News and Schedules - From the Pastor

Do you like to pay taxes?

A well-known businessman, on his deathbed, sent for his best friend. “Bill”, he said, I want you to promise to have my remains cremated.” Bill, with sadness in his voice, replied, “What do you want me to do with your ashes?” The dying man directed: “Put them in an envelope and send them to the Internal Revenue Service. Write on the envelope: ‘Now you have everything.’”

The saying is: “There is nothing certain except death and taxes.” And it was so even for Jesus! Although, as He told Peter in the Gospel passage, He was not required to pay the Temple tax because of Who He was, Jesus performed a minor miracle of having Peter catch a fish, open it up, and take a coin to pay the tax both for Himself and Peter. While there is always a debate about the fairness of taxes, there is no debate that every person is obligated to take care of the world. This is clearly indicated in the Book of Genesis where God tells Adam and Eve to govern and take care of the world.

Jesus, in the Gospel passage, makes His classic statement of taking care of our obligations to both God and country: “Repay to Caesar what belongs to Caesar, and to God what belongs to God.” So it is that each one of us has a duty and an obligation to God and to the society in which we live. We are not to believe that God and the world owes us but that we are beholden both to God and to society for the gifts that have been given us.

As Catholics, we are to respond to God’s gift of the Church by taking care of it. To be good stewards of this precious gift means taking care of our Church by giving of our time, talent, and treasure to promote the work of the Gospel. It is up to us to carry on the work of God’s Kingdom on earth. If Jesus established His Church at the cost of His own life, then we, as His followers, are obligated to “bear our part of the hardship for the Gospel.” That is the cost of discipleship.

On this Sunday, the Lord expects us to ask ourselves these three questions.

  • Am I contributing to the work of the Church by giving of my time to serve St.

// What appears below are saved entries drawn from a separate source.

(** * An address-book assistant: embedding of [last_task.py] and its properties

    The program is a small Python command-line assistant.  It keeps an
    [AddressBook] (a dict from names to [Record] objects), each record owning
    a [Name], a list of [Phone]s and an optional [Birthday].  Command
    handlers, wrapped by the [input_error] decorator, translate argument
    lists into calls on the book.

    The embedding below follows the source function by function.  Python
    strings are sequences of Unicode code points; exceptions are values of
    an inductive type threaded through a state-and-error monad; the dict is
    an insertion-ordered association list; [datetime] values are kept as a
    proleptic Gregorian ordinal and a time of day. *)

From Stdlib Require Import Strings.String Strings.Ascii.
From Stdlib Require Import ZArith NArith Lia.
From stdpp Require Import base tactics option list numbers.

Local Open Scope Z_scope.

(** ** Python strings *)

(** A [str] is a sequence of code points.  [len] is [length], [==] is
    equality of the sequences, [+] and f-string splicing are [++]. *)
Definition pystr : Type := list N.

(** String literals of the source, written as Rocq strings. *)
Definition str (s : String.string) : pystr :=
  List.map Ascii.N_of_ascii (String.list_ascii_of_string s).
Arguments str s%_string_scope.
(** ** C3: the retry counter *)

(** What the repository's update does to every row: the count goes up by
    one, and the status is FAILED exactly when the count before the update
    had reached [max_retries]. *)
Lemma increment_retry_row_spec e :
  let e' := OutboxEventRepository.increment_retry_row e in
  OutboxEvent.retry_count e' = OutboxEvent.retry_count e + 1
  /\ (OutboxEvent.status e' = "FAILED" <-> OutboxEvent.max_retries e < OutboxEvent.retry_count e')
  /\ (OutboxEvent.status e' = "PENDING" <-> OutboxEvent.retry_count e' <= OutboxEvent.max_retries e).
Proof.
  unfold OutboxEventRepository.increment_retry_row. simpl.
  destruct (OutboxEvent.retry_count e >=? OutboxEvent.max_retries e) eqn:H.
  - apply Z.geb_le in H. repeat split; try done; try lia.
  - assert (OutboxEvent.retry_count e < OutboxEvent.max_retries e).
    { rewrite Z.geb_leb in H. by apply Z.leb_gt in H. }
    repeat split; try done; try lia.
Qed.

(** C3. The third failure of an event with [max_retries = 3]: the
    repository's update brings [retry_count] to 3 and leaves the status
    PENDING, where the domain model's [increment_retry] sets FAILED. *)
Theorem increment_retry_third_failure_stays_pending :
  exists d' e',
    OutboxEventRepository.increment_retry 40 outbox_one = (d', Return true)
    /\ outbox_events d' !! 40%N = Some e'
    /\ OutboxEvent.retry_count e' = 3
    /\ OutboxEvent.max_retries e' = 3
    /\ OutboxEvent.status e' = "PENDING"
    /\ OutboxEvent.status (OutboxEvent.increment_retry twice_failed) = "FAILED".
Proof. eexists _, _. repeat split; vm_compute; reflexivity. Qed.
(* ===== verification/ExitCodes.v ===== *)
(** * Exit codes: eds/cmd/exit_codes.py

    The codes a worker, a control plane and an import end with, and their parents
    decide by. *)
From stdpp Require Import base numbers.

Definition EXIT_SUCCESS : Z := 0.
Definition EXIT_ERROR : Z := 1.
Definition EXIT_PANIC : Z := 2.
Definition EXIT_INCORRECT_USAGE : Z := 3.
Definition EXIT_RESTART : Z := 4.
Definition EXIT_NATS_DISCONNECTED : Z := 5.
(* ===== verification/PyStr.v ===== *)
(** * Python strings

    A Python [str] is a list of code points (a [Z] each), [bytes] a list of
    [Z] in [0, 256).  The operations are the ones the sources use: comparison
    and sorting by code point, [join], [startswith], [find] / [partition] on a
    character, [replace], decimal and hexadecimal printing, and the UTF-8
    codec. *)
From stdpp Require Import base tactics list option numbers sets sorting strings.
From S2P Require Import Prelude.

(** The type of Python strings: a notation, so that every list lemma applies. *)
Abbreviation pystr := (list Z).

(** [u "..."] is an ASCII Python literal. *)
Fixpoint u (s : string) : pystr :=
  match s with
  | EmptyString => []
  | String a s' => Z.of_nat (Ascii.nat_of_ascii a) :: u s'
  end.
Arguments u _%_string_scope : simpl never.

Definition nl : pystr := [10].
Definition tab : pystr := [9].
(** the double quote, the single quote and the backslash *)
Definition dq : pystr := [34].
Definition sq : pystr := [39].
Definition bsl : pystr := [92].

Definition str_eqb (a b : pystr) : bool := bool_decide (a = b).
Definition str_in (a : pystr) (l : list pystr) : bool := bool_decide (a ∈ l).
Definition char_in (c : Z) (s : pystr) : bool := bool_decide (c ∈ s).

(** ** Ordering *)

(** Python compares strings by code point, lexicographically. *)
Fixpoint str_leb (a b : pystr) : bool :=
  match a, b with
  | [], _ => true
  | _ :: _, [] => false
  | x :: a', y :: b' => if x =? y then str_leb a' b' else x <? y
  end.

Definition str_ltb (a b : pystr) : bool := negb (str_leb b a).

Lemma str_leb_refl a : str_leb a a = true.
Proof. induction a as [|x a IH]; simpl; [done|]. by rewrite Z.eqb_refl. Qed.
Lemma parse_authority_ok usr h :
  user_ok usr = true -> host_ok h = true ->
  _parse_authority (user_text usr ++ enc ENCODE_HOST h) = inr (usr, h).
Proof.
  intros Hu Hh. assert (64 ∉ enc ENCODE_HOST h) as H64.
  { apply enc_notin; [by apply host_scalar|done]. }
  unfold _parse_authority. destruct usr as [[n p b]|].
  2: { simpl. apply rsplit_char_None in H64. by rewrite H64, parse_host_enc. }
  simpl in *. bool_prop.
  set (txt := enc ENCODE_USER_PASSWORD n ++ (if b then 58 :: enc ENCODE_USER_PASSWORD p else [])).
  replace ((enc ENCODE_USER_PASSWORD n ++ (if b then 58 :: enc ENCODE_USER_PASSWORD p else []) ++ [64]) ++ enc ENCODE_HOST h)
    with (txt ++ 64 :: enc ENCODE_HOST h) by (unfold txt; by rewrite <- !app_assoc).
  rewrite rsplit_char_app by done. unfold mbind at 1, res_bind at 1. rewrite parse_host_enc by done.
  assert (58 ∉ enc ENCODE_USER_PASSWORD n) as H58 by (by apply enc_notin).
  unfold txt. destruct b.
  - rewrite partition_char_app by done. unfold mbind, res_bind.
    by rewrite !unescape_enc by (done || by apply readable_all).
  - rewrite app_nil_r, partition_char_none by done. unfold mbind, res_bind.
    rewrite unescape_enc by (done || by apply readable_all). simpl in H0. by destruct p.
Qed.

Lemma authority_no_slash usr h : user_ok usr = true -> host_ok h = true -> 47 ∉ user_text usr ++ enc ENCODE_HOST h.
Proof.
  intros Hu Hh. apply not_elem_of_app. split; [|apply enc_notin; [by apply host_scalar|done]].
  destruct usr as [[n p b]|]; [|apply not_elem_of_nil]. simpl in *. bool_prop.
  rewrite !not_elem_of_app, list_elem_of_singleton. split_and!; [by apply enc_notin| |done].
  destruct b; [|apply not_elem_of_nil]. rewrite not_elem_of_cons. split; [done|by apply enc_notin].
Qed.

(** *** The query and the fragment *)

Lemma count_char_notin c s : c ∉ s -> count_char c s = 0%nat.
Proof.
  unfold count_char. induction s as [|x s IH]; [done|]. intros [Hx Hs]%not_elem_of_cons.
  rewrite filter_cons_False by done. by apply IH.
Qed.

Lemma count_char_app c s t : count_char c (s ++ t) = (count_char c s + count_char c t)%nat.
Proof. unfold count_char. by rewrite filter_app, length_app. Qed.

(** the split of the text before the fragment at its query *)
Definition split_query (rest : pystr) : bool * pystr * pystr :=
  if endswith (u"?") rest && (count_char 63 rest =? 1)%nat then (true, removelast rest, [])
  else let '(r, _, q) := partition_char 63 rest in (false, r, q).

Lemma split_query_ok hier force raw :
  63 ∉ hier -> (force = true -> raw = []) ->
  split_query (hier ++ (if force || nonempty raw then u"?" ++ raw else [])) = (force, hier, raw).
Proof.
  intros Hh Hf. unfold split_query. change (u"?") with [63]. destruct force.
  - rewrite (Hf eq_refl). simpl. rewrite endswith_snoc, count_char_app, count_char_notin by done.
    simpl. by rewrite removelast_last.
  - destruct raw as [|c raw]; simpl.
    + rewrite app_nil_r, count_char_notin, andb_false_r by done. by rewrite partition_char_none.
    + rewrite partition_char_app by done.
      destruct (endswith [63] (hier ++ 63 :: c :: raw)) eqn:Ee; [|done].
      assert (exists s, c :: raw = s ++ [63]) as [s Es].
      { destruct (exists_last (l := c :: raw)) as (l & y & El); [done|]. exists l. rewrite El in *.
        change (63 :: l ++ [y]) with ((63 :: l) ++ [y]) in Ee. rewrite app_assoc, endswith_snoc in Ee.
        bool_prop. by subst. }
      rewrite Es. change (63 :: s ++ [63]) with ([63] ++ s ++ [63]).
      rewrite !count_char_app, (count_char_notin _ hier) by done. change (count_char 63 [63]) with 1%nat.
      by destruct (Nat.eqb_spec (0 + (1 + (count_char 63 s + 1))) 1); [lia|].
Qed.

(** *** The whole URL *)

Definition path_ok (p : pystr) : bool := forallb scalar p && (negb (nonempty p) || startswith (u"/") p).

Mary Magdalen Parish as a volunteer in any of its ministries and projects?
  • Am I using a talent that God has given me to teach our children, minister to the poor, take part in our Masses as a Reader, Extraordinary Minister of Holy Communion, a choir member, altar server, or usher?
  • Am I sharing my financial blessings with our church to support its mission and work?

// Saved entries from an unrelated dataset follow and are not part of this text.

(* ===== verification/PyFloat.v ===== *)
(** * Python floats

    A finite [float] is represented by the shortest decimal that identifies it
    among the IEEE binary64 numbers: sign, significand and decimal exponent,
    which is what [repr] prints.  The map from binary64 to that decimal is
    injective and monotone, so equality and comparison of floats are equality
    and comparison of the decimals.  [float_of_decimal] is the conversion from
    a decimal text: it rounds to the nearest binary64 (ties to even) and takes
    the shortest decimal of the result. *)
From stdpp Require Import base tactics list option numbers sets strings.
From S2P Require Import Prelude PyStr.

(** [FFin neg sig exp] is [(-1)^neg * sig * 10^exp]. *)
Inductive pyfloat : Type :=
| FNan
| FInf (neg : bool)
| FFin (neg : bool) (sig exp : Z).

#[global] Instance pyfloat_eq_dec : EqDecision pyfloat.
Proof. solve_decision. Defined.

(** ** Rounding to binary64 *)

(** [num / den] rounded to the nearest integer, ties to even *)
Definition div_half_even (num den : Z) : Z :=
  let q := num / den in
  let r := num mod den in
  if 2 * r <? den then q
  else if den <? 2 * r then q + 1
  else if Z.even q then q else q + 1.

(** The nearest binary64 of the positive rational [num / den], as a mantissa
    and a binary exponent; [None] is an overflow. *)
Definition to_binary64 (num den : Z) : option (Z * Z) :=
  let scaled e2 := if 0 <=? e2 then (num, den * 2 ^ e2) else (num * 2 ^ (- e2), den) in
  let e0 := Z.max (Z.log2 num - Z.log2 den - 53) (-1074) in
  let '(n0, d0) := scaled e0 in
  let e2 := if 2 ^ 53 <=? n0 / d0 then e0 + 1 else e0 in
  let '(n1, d1) := scaled e2 in
  let m := div_half_even n1 d1 in
  if 2 ^ 1024 <=? (if 0 <=? e2 then m * 2 ^ e2 else 0) then None else Some (m, e2).

(** the value of a mantissa and a binary exponent as a fraction *)
Definition of_binary64 (m e2 : Z) : Z * Z :=
  if 0 <=? e2 then (m * 2 ^ e2, 1) else (m, 2 ^ (- e2)).

(** a decimal [sig * 10^exp] as a fraction *)
Definition dec_fraction (sig exp : Z) : Z * Z :=
  if 0 <=? exp then (sig * 10 ^ exp, 1) else (sig, 10 ^ (- exp)).

Definition fraction_eqb (a b : Z * Z) : bool := a.1 * b.2 =? b.1 * a.2.

(** does the decimal round to the binary64 [v] (given as a fraction)? *)
Definition rounds_to (sig exp : Z) (v : Z * Z) : bool :=
  let '(n, d) := dec_fraction sig exp in
  match to_binary64 n d with
  | Some (m, e2) => fraction_eqb (of_binary64 m e2) v
  | None => false
  end.

(** drop the trailing zeros of a significand *)
Fixpoint strip_zeros (fuel : nat) (sig exp : Z) : Z * Z :=
  match fuel with
  | O => (sig, exp)
  | S f => if (sig mod 10 =? 0) && negb (sig =? 0) then strip_zeros f (sig / 10) (exp + 1)
           else (sig, exp)
  end.

(** the smallest [d] from the start value on with [v < 10^d] *)
Fixpoint find_decpt (fuel : nat) (v : Z * Z) (d : Z) : Z :=
  match fuel with
  | O => d
  | S f =>
      let '(n, den) := dec_fraction 1 d in
      if v.1 * den <? n * v.2 then d else find_decpt f v (d + 1)
  end.

(** the shortest decimal that rounds to [v], searching up to [n] digits *)
Fixpoint shortest (fuel : nat) (digits : Z) (v : Z * Z) (decpt : Z) : Z * Z :=
  let e := decpt - digits in
  let '(n, d) := if 0 <=? e then (v.1, v.2 * 10 ^ e) else (v.1 * 10 ^ (- e), v.2) in
  let lo := n / d in
  let hi := lo + 1 in
  let nearest := div_half_even n d in
  let other := if nearest =? lo then hi else lo in
  if rounds_to nearest e v then (nearest, e)
  else if rounds_to other e v then (other, e)
  else match fuel with
       | O => (nearest, e)
       | S f => shortest f (digits + 1) v decpt
       end.

(** the canonical form of a decimal: zero with exponent 0, or no trailing zero *)
Definition canon (sig exp : Z) : Z * Z :=
  if sig <=? 0 then (0, 0) else strip_zeros (S (Z.to_nat (Z.log2 sig))) sig exp.

(** [float(text)] for a decimal text [(-1)^neg * sig0 * 10^exp0]; the two guards
    only avoid the large powers of ten of numbers that overflow or underflow. *)
Definition float_of_decimal (neg : bool) (sig0 exp0 : Z) : pyfloat :=
  if sig0 <=? 0 then FFin neg 0 0
  else
    let '(sig, exp) := canon sig0 exp0 in
    let size := Z.of_nat (length (str_of_nonneg sig)) + exp in
    if 310 <? size then FInf neg
    else if size <? -330 then FFin neg 0 0
    else
      let '(n, d) := dec_fraction sig exp in
      match to_binary64 n d with
      | None => FInf neg
      | Some (m, e2) =>
          if m =? 0 then FFin neg 0 0
          else
            let v := of_binary64 m e2 in
            let start := (Z.log2 v.1 - Z.log2 v.2) * 30103 / 100000 - 1 in
            let '(s, e) := shortest 16 1 v (find_decpt 6 v start) in
            let '(s', e') := strip_zeros 20 s e in
            FFin neg s' e'
      end.

(** A finite float is well formed when its decimal is canonical and identifies it. *)
Definition valid_float (f : pyfloat) : bool :=
  match f with
  | FFin neg sig exp =>
      ((sig =? 0) && (exp =? 0)) ||
      ((0 <? sig) && negb (sig mod 10 =? 0) && bool_decide (float_of_decimal neg sig exp = f))
  | _ => true
  end.

Lemma strip_zeros_scaled k fuel sig exp :
  0 < sig -> sig mod 10 <> 0 -> (k <= fuel)%nat ->
  strip_zeros fuel (sig * 10 ^ Z.of_nat k) (exp - Z.of_nat k) = (sig, exp).
Proof.
  intros Hs Hm. revert fuel. induction k as [|k IH]; intros fuel Hk.
  - rewrite Z.mul_1_r, Z.sub_0_r. destruct fuel; simpl; [done|].
    destruct (sig mod 10 =? 0) eqn:E; bool_prop; done.
  - destruct fuel as [|fuel]; [lia|]. simpl strip_zeros.
    rewrite Nat2Z.inj_succ, Z.pow_succ_r by lia.
    replace (sig * (10 * 10 ^ Z.of_nat k)) with (sig * 10 ^ Z.of_nat k * 10) by lia.
    rewrite Z.mod_mul, Z.div_mul by lia.
    assert (0 < 10 ^ Z.of_nat k) by (apply Z.pow_pos_nonneg; lia).
    replace (sig * 10 ^ Z.of_nat k * 10 =? 0) with false by (symmetry; apply Z.eqb_neq; nia).
    simpl. replace (exp - Z.succ (Z.of_nat k) + 1) with (exp - Z.of_nat k) by lia.
    apply IH. lia.
Qed.

Lemma canon_scaled k sig exp :
  0 < sig -> sig mod 10 <> 0 ->
  canon (sig * 10 ^ Z.of_nat k) (exp - Z.of_nat k) = (sig, exp).
Proof.
  intros Hs Hm. unfold canon.
  assert (0 < 10 ^ Z.of_nat k) by (apply Z.pow_pos_nonneg; lia).
  destruct (Z.leb_spec (sig * 10 ^ Z.of_nat k) 0); [nia|].
  apply strip_zeros_scaled; [done..|].
  assert (2 ^ Z.of_nat k <= sig * 10 ^ Z.of_nat k).
  { pose proof (Z.pow_le_mono_l 2 10 (Z.of_nat k)). nia. }
  pose proof (Z.log2_le_pow2 (sig * 10 ^ Z.of_nat k) (Z.of_nat k)). lia.
Qed.

Lemma canon_id sig exp : 0 < sig -> sig mod 10 <> 0 -> canon sig exp = (sig, exp).
Proof.
  intros Hs Hm. pose proof (canon_scaled 0 sig exp Hs Hm) as H.
  by rewrite Z.mul_1_r, Z.sub_0_r in H.
Qed.

(** The float of a decimal does not depend on how many zeros pad it. *)
Lemma float_of_decimal_scaled neg k sig exp :
  0 < sig -> sig mod 10 <> 0 ->
  float_of_decimal neg (sig * 10 ^ Z.of_nat k) (exp - Z.of_nat k)
  = float_of_decimal neg sig exp.
Proof.
  intros Hs Hm. unfold float_of_decimal. rewrite canon_scaled, canon_id by done.
  assert (0 < 10 ^ Z.of_nat k) by (apply Z.pow_pos_nonneg; lia).
  destruct (Z.leb_spec (sig * 10 ^ Z.of_nat k) 0); [nia|].
  by destruct (Z.leb_spec sig 0); [lia|].
Qed.

(** the number of decimal digits before the point: [10^(decpt-1) <= |f| < 10^decpt] *)
Definition decpt (sig exp : Z) : Z := Z.of_nat (length (str_of_nonneg sig)) + exp.

(** [math.isfinite], [f == 0], [f < 0] *)
Definition isfinite (f : pyfloat) : bool :=
  match f with FFin _ _ _ => true | _ => false end.
Definition is_zero (f : pyfloat) : bool :=
  match f with FFin _ sig _ => sig =? 0 | _ => false end.
Definition is_neg (f : pyfloat) : bool :=
  match f with FFin neg _ _ | FInf neg => neg | FNan => false end.

(** [sig1 * 10^exp1 < sig2 * 10^exp2] *)
Definition dec_ltb (sig1 exp1 sig2 exp2 : Z) : bool :=
  let m := Z.min exp1 exp2 in
  sig1 * 10 ^ (exp1 - m) <? sig2 * 10 ^ (exp2 - m).

(** [x <= y] on floats; false when either is NaN *)
Definition float_leb (x y : pyfloat) : bool :=
  match x, y with
  | FNan, _ | _, FNan => false
  | FInf true, _ => true
  | _, FInf false => true
  | FInf false, _ => false
  | _, FInf true => false
  | FFin n1 s1 e1, FFin n2 s2 e2 =>
      negb (dec_ltb (if n2 then - s2 else s2) e2 (if n1 then - s1 else s1) e1)
  end.

(** ** [repr] and [Decimal] *)

(** The digits [ds] with the decimal point after [pp] of them, zero padded on
    the side where it falls outside. *)
Definition plain (ds : pystr) (pp : Z) : pystr :=
  if pp <=? 0 then u"0." ++ repeat_char 48 (- pp) ++ ds
  else if Z.of_nat (length ds) <=? pp then ds ++ repeat_char 48 (pp - Z.of_nat (length ds))
  else take (Z.to_nat pp) ds ++ u"." ++ drop (Z.to_nat pp) ds.

(** [d.ddd] *)
Definition mantissa (ds : pystr) : pystr :=
  match ds with
  | [] => []
  | [d] => [d]
  | d :: r => d :: 46 :: r
  end.

(** a decimal exponent with its sign and at least two digits *)
Definition exponent2 (e : Z) : pystr :=
  let a := str_of_nonneg (Z.abs e) in
  (if 0 <=? e then 43 else 45) ::
  (if (length a <? 2)%nat then 48 :: a else a).

Definition sign (neg : bool) : pystr := if neg then [45] else [].

(** [repr(f)]: exponential when the point falls more than 16 digits to the
    right or more than 3 zeros to the left. *)
Definition repr_float (f : pyfloat) : pystr :=
  match f with
  | FNan => u"nan"
  | FInf neg => sign neg ++ u"inf"
  | FFin neg sig exp =>
      if sig =? 0 then sign neg ++ u"0.0"
      else
        let ds := str_of_nonneg sig in
        let pp := decpt sig exp in
        sign neg ++
        (if (pp <=? -4) || (16 <? pp) then mantissa ds ++ 101 :: exponent2 (pp - 1)
         else if Z.of_nat (length ds) <=? pp then plain ds pp ++ u".0"
         else plain ds pp)
  end.

(** Decimals of the decimal module: sign, digits (no leading zeros) and exponent. *)
Record decimal := mk_decimal { d_neg : bool; d_digits : pystr; d_exp : Z }.

(** [int(s)] of a signed digit string *)
Definition signed_val (s : pystr) : Z :=
  match s with
  | 43 :: r => digits_val r
  | 45 :: r => - digits_val r
  | _ => digits_val s
  end.

(** The parts of a number text [-]int[.frac][e[+-]exp]: sign, integer digits,
    fraction digits and exponent. *)
Definition split_number (s : pystr) : bool * pystr * pystr * Z :=
  let '(neg, body) := match s with 45 :: r => (true, r) | _ => (false, s) end in
  let '(mant, has_e, ex) := partition_char 101 body in
  let '(ip, has_pt, fr) := partition_char 46 mant in
  (neg, ip, fr, if has_e : bool then signed_val ex else 0).

(** [Decimal(s)] on a finite [repr] *)
Definition decimal_of_repr (s : pystr) : decimal :=
  let '(neg, ip, fr, e) := split_number s in
  let digits := drop_char 48 (ip ++ fr) in
  mk_decimal neg (match digits with [] => [48] | _ => digits end) (e - Z.of_nat (length fr)).

(** [format(d, "f")] *)
Definition decimal_format_f (d : decimal) : pystr :=
  sign (d_neg d) ++
  (if 0 <=? d_exp d then d_digits d ++ repeat_char 48 (d_exp d)
   else plain (d_digits d) (Z.of_nat (length (d_digits d)) + d_exp d)).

To say ‘yes’ to these questions is to show the Lord that we accept our responsibility to care for Christ’s Body, the Church. To say ‘no’ is to avoid our obligations to God and fellow Catholics.

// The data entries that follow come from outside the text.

(* ===== verification/GoFloat.v ===== *)
(** * Go float formatting: eds/util/gofloat.py

    [format_f], [format_g] and [format_json] reshape the digits of [repr] into
    the three formats Go's strconv and encoding/json produce.  The theorems
    show that each of them prints exactly the number: reading the decimal back
    gives the significand and exponent of the float. *)
From stdpp Require Import base tactics list option numbers sets strings.
From S2P Require Import Prelude PyStr PyFloat.

Definition _zero (f : pyfloat) : pystr := if is_neg f then u"-0" else u"0".

Definition format_f (f : pyfloat) : pystr :=
  match f with
  | FNan => u"NaN"
  | FInf neg => sign neg ++ u"Infinity"
  | FFin _ _ _ =>
      if is_zero f then _zero f
      else
        let s := decimal_format_f (decimal_of_repr (repr_float f)) in
        if char_in 46 s then rstrip_char 46 (rstrip_char 48 s) else s
  end.

(** [abs(f)] *)
Definition float_abs (f : pyfloat) : pyfloat :=
  match f with
  | FNan => FNan
  | FInf _ => FInf false
  | FFin _ sig exp => FFin false sig exp
  end.

(** [while len(digits) > 1 and digits[-1] == 0: digits.pop(); exp += 1], on the
    reversed digits *)
Fixpoint pop_zeros (rds : pystr) (exp : Z) : pystr * Z :=
  match rds with
  | d :: r =>
      match r with
      | [] => (rds, exp)
      | _ :: _ => if d =? 48 then pop_zeros r (exp + 1) else (rds, exp)
      end
  | [] => ([], exp)
  end.

Definition format_g (f : pyfloat) : pystr :=
  match f with
  | FNan => u"NaN"
  | FInf false => u"+Inf"
  | FInf true => u"-Inf"
  | FFin neg _ _ =>
      if is_zero f then _zero f
      else
        let d := decimal_of_repr (repr_float (float_abs f)) in
        let '(rds, exp) := pop_zeros (rev (d_digits d)) (d_exp d) in
        let sig := rev rds in
        let e := exp + (Z.of_nat (length sig) - 1) in
        let s :=
          if (e <? -4) || (21 <=? e) then
            (if (length sig =? 1)%nat then sig else take 1 sig ++ u"." ++ drop 1 sig)
            ++ u"e" ++ exponent2 e
          else
            let pp := e + 1 in
            if pp <=? 0 then u"0." ++ repeat_char 48 (- pp) ++ sig
            else if Z.of_nat (length sig) <=? pp
            then sig ++ repeat_char 48 (pp - Z.of_nat (length sig))
            else take (Z.to_nat pp) sig ++ u"." ++ drop (Z.to_nat pp) sig in
        if neg then u"-" ++ s else s
  end.

(** [s[-4] == "e" and s[-3] == "-" and s[-2] == "0"]: Go prints [e-07] as [e-7] *)
Definition clean_exponent (s : pystr) : pystr :=
  match rev s with
  | d :: z :: m :: e :: r =>
      if (e =? 101) && (m =? 45) && (z =? 48) then rev (d :: m :: e :: r) else s
  | _ => s
  end.

(** [None] is the ValueError of a non-finite float. *)
Definition format_json (f : pyfloat) : option pystr :=
  match f with
  | FFin _ sig exp =>
      if is_zero f then Some (_zero f)
      else if dec_ltb sig exp 1 (-6) || negb (dec_ltb sig exp 1 21)
      then Some (clean_exponent (repr_float f))
      else Some (format_f f)
  | _ => None
  end.

(** ** The printed digits *)

(** The digits of a canonical significand: first and last are not zero. *)
Lemma canonical_digits sig :
  0 < sig -> sig mod 10 <> 0 ->
  exists ds, str_of_nonneg sig = ds /\ ds <> [] /\ digits_val ds = sig /\
    Forall (fun c => is_digit c = true) ds /\
    (exists c r, ds = c :: r /\ c <> 48) /\ (exists r c, ds = r ++ [c] /\ c <> 48).
Proof.
  intros Hs Hm. destruct (str_of_nonneg_spec sig) as (Hne & Hd & Hv & Hh & _); [lia|].
  exists (str_of_nonneg sig). split_and!; auto; [apply Hh; lia|].
  destruct (str_of_nonneg sig) as [|c r _] eqn:E using rev_ind; [done|].
  exists r, c. split; [done|]. intros ->.
  unfold digits_val in Hv. rewrite foldl_app in Hv. simpl in Hv.
  apply Hm. rewrite <- Hv. rewrite Z.add_0_r. apply Z.mod_mul. lia.
Qed.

Similarly, “paying just taxes” and taking care of the world around is a moral and spiritual obligation. Too often people “demand their rights” but fail to remember that rights carry with them obligations as members of the human community. To avoid obligations is to want a ‘free ride’ and expect someone else to pay our way in the world. We are made not only to know and love God but also to serve Him and others in this world. As the former Congress woman Shirley Chisholm once said, “Service is the rent you pay for room on this earth.

If, as St. Paul says in the 2nd Reading, others are grateful for “your work of faith and your labor of love and endurance of hope of our Lord Jesus Christ,” you will find no taxes in heaven but only the eternal reward bestowed on you for a life lived for God and others.